I immediately called Peter, “Wow, thank you, but it is too much!” I said, of course, thinking how perfect it was! He was kind, sweet and very excited I liked the bag.

An hour later I get a text from Sam, “Are you still going to Aspen for Presidents Day weekend? I think I will come too!” Wait, what? I thought. Why would he come to Aspen on that weekend? How did he even remember I was going?

“Who are you coming with?” I asked. “No one, I figure we could hang out… I miss you.” Awe, I wanted to believe that he missed me, what a romantic gesture. We would have so much fun in the mountains playing in the snow! He was full of bullshit, but at that moment I ate it right up!

The next day Jaxton called to ask me out for Valentines Day. WTF was going on, was mercury in retrograde? It was like the ghost of boyfriends past were all coming back to haunt me! Sadly I would be in Aspen on Valentines Day, and now it looked like I would most likely be spending it with Sam and my friends. Jaxton rarely called me, and he never had asked me out for Valentines Day, I was sad I wouldn’t be home to see him.

My thoughts quickly turned to the fact that I hadn’t seen Sam in a few months and after eating my way through Paris I had one week to get my body back…. Totally doable- right? That night after work, I went to the gym before meeting a girlfriend out for sushi. After my workout I was feeling awesome; I had really sweated it out. I grabbed a towel and jumped in the shower.

Now a women’s locker room is always an interesting place and a women’s locker room in an LA posh gym is even more interesting!

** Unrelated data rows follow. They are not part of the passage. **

(** [detectCacheHit] detects if a response was served from cache. *)
Definition detectCacheHit (h : Header) : bool :=
  if scanCacheHeaders h cacheHeaders then true
  else
    let age := Header_Get h "Age" in
    negb (age =? "")%string && negb (age =? "0")%string.

(** ** warmer.go: one segment *)

(** The [headers] snapshot built by [warmSegment]: the first value of
    every header that has one. *)
Definition firstValues (h : Header) : gmap string string :=
  omap (fun values => head values) h.

(** [warmSegment] warms a single segment.  [res] is what the network
    did with the request and [elapsed] is [time.Since(startTime)]. *)
Definition warmSegment (segmentURL : string) (res : HTTPResult) (elapsed : Z)
  : CacheStatus :=
  match res with
  | RequestError err | BodyError err =>
      {| URL := segmentURL; Hit := false; StatusCode := 0; Headers := ∅;
         Error := Some (cleanString err); Duration := elapsed |}
  | ResponseOK status header =>
      {| URL := segmentURL; Hit := detectCacheHit header;
         StatusCode := status; Headers := firstValues header;
         Error := None; Duration := elapsed |}
  end.

(** ** warmer.go: the worker pool of [warmSegments]

    The goroutines of one call are the caller, [maxWorkers] workers and
    the goroutine that closes [results].  One step is one channel
    operation or one finished request of one goroutine. *)

(** Where a worker stands in its loop. *)
Inductive wstate :=
  | WIdle                       (* at [for segmentURL := range jobs] *)
  | WBusy (segmentURL : string) (* inside [h.warmSegment(segmentURL)] *)
  | WSend (result : CacheStatus)(* at [results <- result] *)
  | WDone.                      (* left the loop, [wg.Done()] ran *)

Record pool := {
  pending : list string;        (* segments the caller has yet to send *)
  jobs : list string;           (* buffer of channel [jobs] *)
  jobsClosed : bool;            (* [close(jobs)] ran *)
  workers : list wstate;
  results : list CacheStatus;   (* buffer of channel [results] *)
  resultsClosed : bool;         (* [close(results)] ran *)
  allResults : list CacheStatus;
  returned : bool;              (* [return allResults] ran *)
  capacity : nat;               (* [len(segments)], of both channels *)
  cacheStats : gmap string CacheStatus;
  inflight : Z                  (* requests started and not yet finished *)
}.

(** The state after the loop that starts the workers: [maxWorkers]
    goroutines (none when [maxWorkers <= 0]), nothing sent yet. *)
Definition pool_init (maxWorkers : Z) (segments : list string)
    (stats : gmap string CacheStatus) : pool :=
  {| pending := segments; jobs := []; jobsClosed := false;
     workers := repeat WIdle (Z.to_nat maxWorkers);
     results := []; resultsClosed := false; allResults := [];
     returned := false; capacity := length segments;
     cacheStats := stats; inflight := 0 |}.

Inductive action :=
  | ASend                  (* caller: [jobs <- segment] *)
  | ACloseJobs             (* caller: [close(jobs)] *)
  | ATake (i : nat)        (* worker i receives a job and starts the request *)
  | AFinish (i : nat) (res : HTTPResult) (elapsed : Z)
                           (* worker i: [warmSegment] returns *)
  | AEmit (i : nat)        (* worker i: [results <- result] *)
  | AExit (i : nat)        (* worker i: [jobs] closed and drained *)
  | ACloseResults          (* [wg.Wait()] returned, [close(results)] *)
  | ACollect               (* caller: one iteration of [range results] *)
  | AReturn.               (* caller: [results] closed and drained *)

Definition set_worker (i : nat) (w : wstate) (p : pool) : list wstate :=
  <[i := w]> (workers p).

Definition is_done (w : wstate) : bool :=
  match w with WDone => true | _ => false end.

Definition is_busy (w : wstate) : bool :=
  match w with WBusy _ => true | _ => false end.

(** The number of workers inside [warmSegment]. *)
Definition busy_count (ws : list wstate) : Z :=
  Z.of_nat (length (List.filter is_busy ws)).

(** One step; [None] when the goroutine cannot move (it is blocked, or
    it is not at that point of its code). *)
Definition pool_step (a : action) (p : pool) : option pool :=
  if returned p then None else
  match a with
  | ASend =>
      match pending p with
      | segment :: rest =>
          if (length (jobs p) <? capacity p)%nat
          then Some {| pending := rest; jobs := jobs p ++ [segment];
                       jobsClosed := jobsClosed p; workers := workers p;
                       results := results p; resultsClosed := resultsClosed p;
                       allResults := allResults p; returned := returned p;
                       capacity := capacity p; cacheStats := cacheStats p;
                       inflight := inflight p |}
          else None
      | [] => None
      end
  | ACloseJobs =>
      match pending p with
      | [] =>
          if jobsClosed p then None
          else Some {| pending := pending p; jobs := jobs p;
                       jobsClosed := true; workers := workers p;
                       results := results p; resultsClosed := resultsClosed p;
                       allResults := allResults p; returned := returned p;
                       capacity := capacity p; cacheStats := cacheStats p;
                       inflight := inflight p |}
      | _ :: _ => None
      end
  | ATake i =>
      match workers p !! i, jobs p with
      | Some WIdle, segmentURL :: rest =>
          Some {| pending := pending p; jobs := rest;
                  jobsClosed := jobsClosed p;
                  workers := set_worker i (WBusy segmentURL) p;
                  results := results p; resultsClosed := resultsClosed p;
                  allResults := allResults p; returned := returned p;
                  capacity := capacity p; cacheStats := cacheStats p;
                  inflight := inflight p + 1 |}
      | _, _ => None
      end
  | AFinish i res elapsed =>
      match workers p !! i with
      | Some (WBusy segmentURL) =>
          let status := warmSegment segmentURL res elapsed in
          Some {| pending := pending p; jobs := jobs p;
                  jobsClosed := jobsClosed p;
                  workers := set_worker i (WSend status) p;
                  results := results p; resultsClosed := resultsClosed p;
                  allResults := allResults p; returned := returned p;
                  capacity := capacity p;
                  cacheStats :=
                    match Error status with
                    | None => <[segmentURL := status]> (cacheStats p)
                    | Some _ => cacheStats p
                    end;
                  inflight := inflight p - 1 |}
      | _ => None
      end
  | AEmit i =>
      match workers p !! i with
      | Some (WSend result) =>
          if (length (results p) <? capacity p)%nat
          then Some {| pending := pending p; jobs := jobs p;
                       jobsClosed := jobsClosed p;
                       workers := set_worker i WIdle p;
                       results := results p ++ [result];
                       resultsClosed := resultsClosed p;
                       allResults := allResults p; returned := returned p;
                       capacity := capacity p; cacheStats := cacheStats p;
                       inflight := inflight p |}
          else None
      | _ => None
      end
  | AExit i =>
      match workers p !! i, jobs p with
      | Some WIdle, [] =>
          if jobsClosed p
          then Some {| pending := pending p; jobs := jobs p;
                       jobsClosed := jobsClosed p;
                       workers := set_worker i WDone p;
                       results := results p; resultsClosed := resultsClosed p;
                       allResults := allResults p; returned := returned p;
                       capacity := capacity p; cacheStats := cacheStats p;
                       inflight := inflight p |}
          else None
      | _, _ => None
      end
  | ACloseResults =>
      if jobsClosed p && negb (resultsClosed p) && forallb is_done (workers p)
      then Some {| pending := pending p; jobs := jobs p;
                   jobsClosed := jobsClosed p; workers := workers p;
                   results := results p; resultsClosed := true;
                   allResults := allResults p; returned := returned p;
                   capacity := capacity p; cacheStats := cacheStats p;
                   inflight := inflight p |}
      else None
  | ACollect =>
      match results p with
      | result :: rest =>
          if jobsClosed p
          then Some {| pending := pending p; jobs := jobs p;
                       jobsClosed := jobsClosed p; workers := workers p;
                       results := rest; resultsClosed := resultsClosed p;
                       allResults := allResults p ++ [result];
                       returned := returned p;
                       capacity := capacity p; cacheStats := cacheStats p;
                       inflight := inflight p |}
          else None
      | [] => None
      end
  | AReturn =>
      match results p with
      | [] =>
          if jobsClosed p && resultsClosed p
          then Some {| pending := pending p; jobs := jobs p;
                       jobsClosed := jobsClosed p; workers := workers p;
                       results := results p; resultsClosed := resultsClosed p;
                       allResults := allResults p; returned := true;
                       capacity := capacity p; cacheStats := cacheStats p;
                       inflight := inflight p |}
          else None
      | _ :: _ => None
      end
  end.

(** A schedule is the order in which the goroutines move. *)
Fixpoint pool_run (schedule : list action) (p : pool) : option pool :=
  match schedule with
  | [] => Some p
  | a :: rest =>
      match pool_step a p with
      | Some p' => pool_run rest p'
      | None => None
      end
  end.

(** [warmSegments] under a schedule: the slice it returns, when the
    schedule takes the call to its [return]. *)
Definition warmSegments (maxWorkers : Z) (segments : list string)
    (stats : gmap string CacheStatus) (schedule : list action)
  : option (list CacheStatus) :=
  match pool_run schedule (pool_init maxWorkers segments stats) with
  | Some p => if returned p then Some (allResults p) else None
  | None => None
  end.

Some women have no shame and choose to walk around totally naked. Some pose in the mirror with no tops on and pretend to be fixing their hair, some try and cover their bodies with as many towels as possible. Then course there is Janice Dickenson shaving her lady bits by the sinks. Not kidding at all, it is an image I will never get out of my head.

I am somewhere in between. I have always loved my body, ok not always, but big or small it was mine and once I was in my thirties I decided I should be nice to her. I get out of the shower and squeeze my hair out. I would usually put on my underwear and walk to get some body lotion, but in my jetlag haze I didn’t bring a fresh pair. No biggie I thought, I will just go commando to dinner. Just as I rounded the corner of the lockers to get some body lotion, I see her. My one “would, coulda, shoulda” guys’ new fitness model child bride. I was stark naked, with extra of me around the middle, and she was a twenty-something fitness model who was dressed in a very chic outfit applying lip-gloss and adjusting her perfectly messy bun in the mirror. They lived in Chicago, why was she even in my locker room??? She had never been a big fan of mine, though I had only met her once or twice, and after a sly smile she turned on her heels and walked out, looking over her shoulder at me as she rounded the corner. I wanted to cry, but instead I just started hysterically laughing. I am sure everyone else in the locker room was convinced I was sharing pills with Janice Dickenson and had lost it, but at that moment if I didn’t laugh I would have cried and I had made vow to myself to not cry at the gym anymore.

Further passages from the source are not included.